Die Direktive only_db bezieht sich nur auf die Datenbanken, die im linken Frame angezeigt werden. Zugreifen kann man trotz allem auf alle Datenbanken, auf die auch der jeweilige MySQL-Benutzer zugreifen kann.


----------



## Dr Dau (3. April 2006)

Matthias Reitinger hat gesagt.:
			
		

> Die Direktive only_db bezieht sich nur auf die Datenbanken, die im linken Frame angezeigt werden.
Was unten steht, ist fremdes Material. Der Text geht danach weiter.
Definition storeActionSecretOrRefuse (workflowId secret : string) : wf_prog StoredCredentialSecret :=
  let! stored := storeActionSecret dp orgId workflowId secret in
  match stored with
  | Some s => Ret s
  | None => Throw (badRequest "Signing secrets require a configured credential secret store on this deployment")
  end.

(** The key a request writes, with its destruction queued. *)
Definition written_secret (workflowId : string) (secret : option string) : wf_prog (option StoredCredentialSecret) :=
  if truthy secret then
    let! s := storeActionSecretOrRefuse workflowId (default "" secret) in
    queuePendingActionSecret orgId workflowId (Some s) ;;;
    Ret (Some s)
  else Ret None.

(** A row is written, or the key written for it is destroyed. *)
Definition or_destroy (workflowId : string) (written : option StoredCredentialSecret) (m : wf_prog (option AssetWorkflowRow))
    (missing : jserr) : wf_prog AssetWorkflowRow :=
  let! row := catch m (fun error => destroyActionSecret dp orgId workflowId written ;;; Throw error) in
  match row with
  | Some row => Ret row
  | None => destroyActionSecret dp orgId workflowId written ;;; Throw missing
  end.

Definition createWorkflow (tokenId triggerType actionType : string) (body : WorkflowBody) : wf_prog WorkflowResponse :=
  of_result (permitted_action auth actionType) ;;;
  of_result (assertReviewModeCompatible actionType (wb_reviewMode body)) ;;;
  let actionParams := default [] (wb_actionParams body) in
  of_result (assertActionParamsValid actionType actionParams) ;;;
  of_result (assertGuardFieldsKnown triggerType (body_condition body)) ;;;
  let! gate := resolveAssetGateContext tenant tokenId in
  match gate with
  | None => Throw (notFound "Token")
  | Some gate =>
      match validateActionSupported actionType gate with
      | Some _ => Throw (badRequest "Action not supported for this asset")
      | None =>
          let '(storableParams, secret) := splitOutSecret actionParams in
          let! uuid := ask NewUuid in
          let workflowId := ("asset_workflow_" ++ uuid)%string in
          let! actionSecret := written_secret workflowId secret in
          let definition :=
            mkDefinition (body_condition body) actionType storableParams
              (Some (default (mkRetryPolicy 5 5) (wb_retryPolicy body))) actionSecret in
          let! workflow :=
            or_destroy workflowId actionSecret
              (ask (CreateRule (mkCreateRule workflowId tenant tokenId triggerType actionType definition
                 WORKFLOW_RULE_VERSION (default (defaultReviewMode actionType) (wb_reviewMode body)) (wb_enabled body)
                 (Some (wa_id auth)) actionSecret)))
              (badRequest "Failed to create workflow") in
          Ret (toWorkflowResponse workflow)
      end
  end.

(** The definition an edit leaves; [None] when it names no part of it. *)
Definition edited_definition (existing : AssetWorkflowRow) (body : WorkflowBody) (params : json_record)
    (actionSecret : option StoredCredentialSecret) : option AssetWorkflowDefinition :=
  let d := wr_definition existing in
  if bool_decide (is_Some (wb_condition body)) || bool_decide (is_Some (wb_actionParams body))
     || bool_decide (is_Some (wb_retryPolicy body)) then
    Some (mkDefinition (default (def_condition d) (wb_condition body)) (wr_action_type existing) params
            (match wb_retryPolicy body with Some p => Some p | None => def_retryPolicy d end) actionSecret)
  else None.
Lemma answers_ledger t e t' : wf_answers t e t' -> ledger_kept t t'.
Proof.
  intros [u u' c r _ H|u u1 u' now id c r H Hp|u u1 u' now id c r err H Hp|u u' c err H];
    apply others_executions, ledger_kept_same in H; try done;
    (eapply ledger_kept_trans; [exact H|by eapply perform_kept_ledger]).
Qed.

Lemma unheard_decides x c r e : (counts (decides_run x (wf_ev c r)) <= counts (decides_run x (wf_ev c (Err e))))%nat.
Proof.
  unfold counts, decides_run, wf_ev. cbn. destruct c; try lia. destruct v; cbn; [..|lia];
    (destruct (String.eqb _ x); cbn; [|lia]; destruct r as [[r|]|]; lia).
Qed.

Lemma answers_counted x t e t' :
  wf_answers t e t' -> executions_sound (wf_executions t) -> lawful (ev_call e) (wf_executions t) ->
  (waiting x (wf_executions t') + counts (claims_gated x e) <= waiting x (wf_executions t) + counts (decides_run x e))%nat.
Proof.
  intros [u u' c r Hn H|u u1 u' now id c r H Hp|u u1 u' now id c r err H Hp|u u' c err H]; intros Hs Hl;
    apply others_executions in H; cbn [ev_call wf_ev] in Hl.
  - rewrite (waiting_same _ _ _ H). specialize (Hn "" "" u). destruct c; try (cbn; lia); by cbn in Hn.
  - rewrite <- H in Hs, Hl. rewrite <- (waiting_same _ _ _ H). by eapply perform_counted.
  - rewrite <- H in Hs, Hl. rewrite <- (waiting_same _ _ _ H).
    pose proof (perform_counted x now id c u1 r u' Hp Hs Hl) as Hpc. pose proof (unheard_decides x c r err).
    assert (claims_gated x (wf_ev c (Err err)) = false) as -> by (by destruct c). cbn [counts]. lia.
  - rewrite (waiting_same _ _ _ H). assert (claims_gated x (wf_ev c (Err err)) = false) as -> by (by destruct c).
    cbn [counts]. lia.
Qed.
End Calls.

(** ** Requests

    Runs of the engine and of the sweeper, events of any source, edits of rules and
    decisions by authenticated callers, and the reservations and burns of the other routes
    of a token. *)

Abbreviation wf_log := (list (nat * wf_event)).

Inductive wf_request :=
| run_due
| happens (event : WorkflowEvent)
| author_rule (auth : WorkflowAuth) (tokenId triggerType actionType : string) (body : WorkflowBody)
| edit_rule (auth : WorkflowAuth) (tokenId workflowId : string) (body : WorkflowBody)
| remove_rule (auth : WorkflowAuth) (tokenId workflowId : string)
| decide_run (v : Verb) (auth : WorkflowAuth) (tokenId executionId : string)
| sweep_secrets
| reserve_elsewhere (tokenId : string) (tenant : WfTenant) (deltaBaseUnits : N)
| burnt_elsewhere (tokenId : string) (deltaBaseUnits : N).

Section Requests.
Context {K : WorkflowKit}.
Variable dp : WorkflowDeployment.

Definition serve_workflow (r : wf_request) : wf_prog unit :=
  match r with
  | run_due => runDueWorkflowExecutions dp ;;; Ret tt
  | happens event => dispatchWorkflowEvent event ;;; Ret tt
  | author_rule auth tokenId triggerType actionType body => WorkflowRoutes.createWorkflow dp auth tokenId triggerType actionType body ;;; Ret tt
  | edit_rule auth tokenId workflowId body => WorkflowRoutes.updateWorkflow dp auth tokenId workflowId body ;;; Ret tt
  | remove_rule auth tokenId workflowId => WorkflowRoutes.deleteWorkflow dp auth tokenId workflowId ;;; Ret tt
  | decide_run v auth tokenId executionId => decideWorkflowExecution v auth tokenId executionId ;;; Ret tt
  | sweep_secrets => retireOrphanedActionSecrets dp ;;; Ret tt
  | reserve_elsewhere tokenId tenant delta => ask (ReserveMintSupply tokenId tenant (Z.of_N delta)) ;;; Ret tt
  | burnt_elsewhere tokenId delta => ask (SubtractSupply tokenId (Z.of_N delta))
  end.

Variable text_le : string -> string -> bool.
Variable requests : list wf_request.

(** Some interleaving of the calls of the requests, answered as the tables allow, that
    brings the tables from one state to another. *)
Definition workflow_history (s0 : WorkflowTables) (tr : wf_log) (s : WorkflowTables) : Prop :=
  exists ps, pool_run (wf_answers text_le) s0 (serve_workflow <$> requests) tr s ps.
End Requests.
Definition signs (signer : string) (id : option string) (ctx : list wf_event) : Prop :=
  exists wallet, wf_ev (CreateOrgSigner (execution_tenant x) wallet) (Ok signer) ∈ ctx
    /\ match wallet, id with
       | Some w, signing => signing = Some w
       | None, Some w => wf_ev (CustodyWalletByPublicKey (execution_tenant x) signer) (Ok (Some w)) ∈ ctx
       | None, None => no_wallet_holds signer ctx
       end.

Lemma signs_wallet h signer token :
  wf_ev (CreateOrgSigner (execution_tenant x) (tk_signingWalletId token)) (Ok signer) ∈ h ->
  checks h (match tk_signingWalletId token with Some id => Ret (Some id) | None => lookupCustodyWallet x signer end)
    (fun id h' => signs signer id h').
Proof.
  intros Hs. destruct (tk_signingWalletId token) as [w|] eqn:Ew.
  - apply leads_ret. by exists (Some w).
  - eapply leads_mono; [|by apply lookup_checks]. intros h' [id|] Hp Hr; exists None; (split; [by eapply told_later|exact Hr]).
Qed.

Lemma resolve_checks h token a :
  checks h (resolveSignerForAuthority x token a)
    (fun r h' => forall res, r = inr res ->
       signs res.1 res.2 h' /\ (a = Some authority_mint -> is_authority token res.1)).
Proof.
  eapply checks_step; [by apply build_checks|done|]. intros h1 preferred _ Hb. cbv zeta.
  assert ((a = Some authority_mint -> is_authority token preferred) ->
    checks h1 (let! walletId := match tk_signingWalletId token with Some id => Ret (Some id)
                                | None => lookupCustodyWallet x preferred end in
               Ret (inr (A := ActionExecutionResult) (preferred, walletId)))
      (fun r h' => forall res, r = inr res -> signs res.1 res.2 h' /\ (a = Some authority_mint -> is_authority token res.1))) as Hpref.
  { intros Hk. eapply leads_bind; [by apply signs_wallet|]. intros h2 id _ Hs. apply leads_ret. by intros res [= <-]. }
  destruct a as [a|]; [|by apply Hpref].
  destruct (match a with authority_mint => _ | authority_freeze => _ end) as [required|] eqn:Er;
    [|apply Hpref; intros [= ->] key; congruence].
  destruct (String.eqb_spec required "") as [->|Hne]; cbn [orb].
  { apply Hpref. intros [= ->] key Ek Hk. congruence. }
  destruct (String.eqb_spec preferred required) as [->|Hpr].
  { apply Hpref. intros [= ->] key Ek Hk. congruence. }
  eapply leads_bind; [by apply lookup_checks|]. intros h2 wallet _ _.
  eapply checks_step; [by apply checks_need|done|]. intros h3 walletId _ _.
  eapply checks_step; [by apply build_checks|done|]. intros h4 signer _ Hs. apply leads_ret.
  destruct (String.eqb_spec signer required) as [->|]; [|done]. intros res [= <-]. split; [by exists (Some walletId)|].
  intros [= ->] key Ek _. cbn. congruence.
Qed.

Lemma prepare_checks h a :
  checks h (prepareOnchain dp x a)
    (fun r h' => forall oc, r = inr oc -> loaded_context oc h' /\ (a = Some authority_mint -> is_authority (oc_token oc) (oc_signer oc))).
Proof.
  eapply leads_bind; [by apply asks|]. intros h1 found _ Hf.
  eapply checks_step; [by apply checks_need|done|]. intros h2 token Hp2 ->.
  eapply checks_step; [by apply checks_need|done|]. intros h3 mint Hp3 Em.
  eapply checks_step; [by apply checks_need|done|]. intros h3' decimals Hp3' Ed.
  eapply checks_step; [by apply resolve_checks|done|]. intros h4 res Hp4 [Hs Ha].
  apply leads_bind_result. intros [] _. apply leads_bind_result. intros address Ea. apply leads_ret. intros oc [= <-].
  unfold assertValidAddress in Ea. destruct (is_address mint); [|done]. injection Ea as <-.
  split; [|exact Ha]. split_and!; try done.
  - cbn. eapply told_later; [|exact Hf]. etrans; [exact Hp2|]. etrans; [exact Hp3|]. etrans; [exact Hp3'|exact Hp4].
  - cbn. by destruct (truthy (tk_mintAddress token)).
Qed.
Stimmt..... und wenn ich im rechtem Frame auf "Datenbanken" klicke, werden dort aber auch nur die Datenbanken angezeigt wie sie bei _only_db_ eingetragen sind.





			
				Matthias Reitinger hat gesagt.:
			
		

> Zugreifen kann man trotz allem auf alle Datenbanken, auf die auch der jeweilige MySQL-Benutzer zugreifen kann.


Ups! :suspekt: 
Ich hätte mal gleich mit einer .htaccess testen sollen..... und nicht bloss mit _['auth_type'] = 'http'._ :-( 
Dieses funktioniert aber nur, wenn der CoAdmin auch als MySQL Benutzer angelegt wurde (ist wahrscheinlich nicht der Fall).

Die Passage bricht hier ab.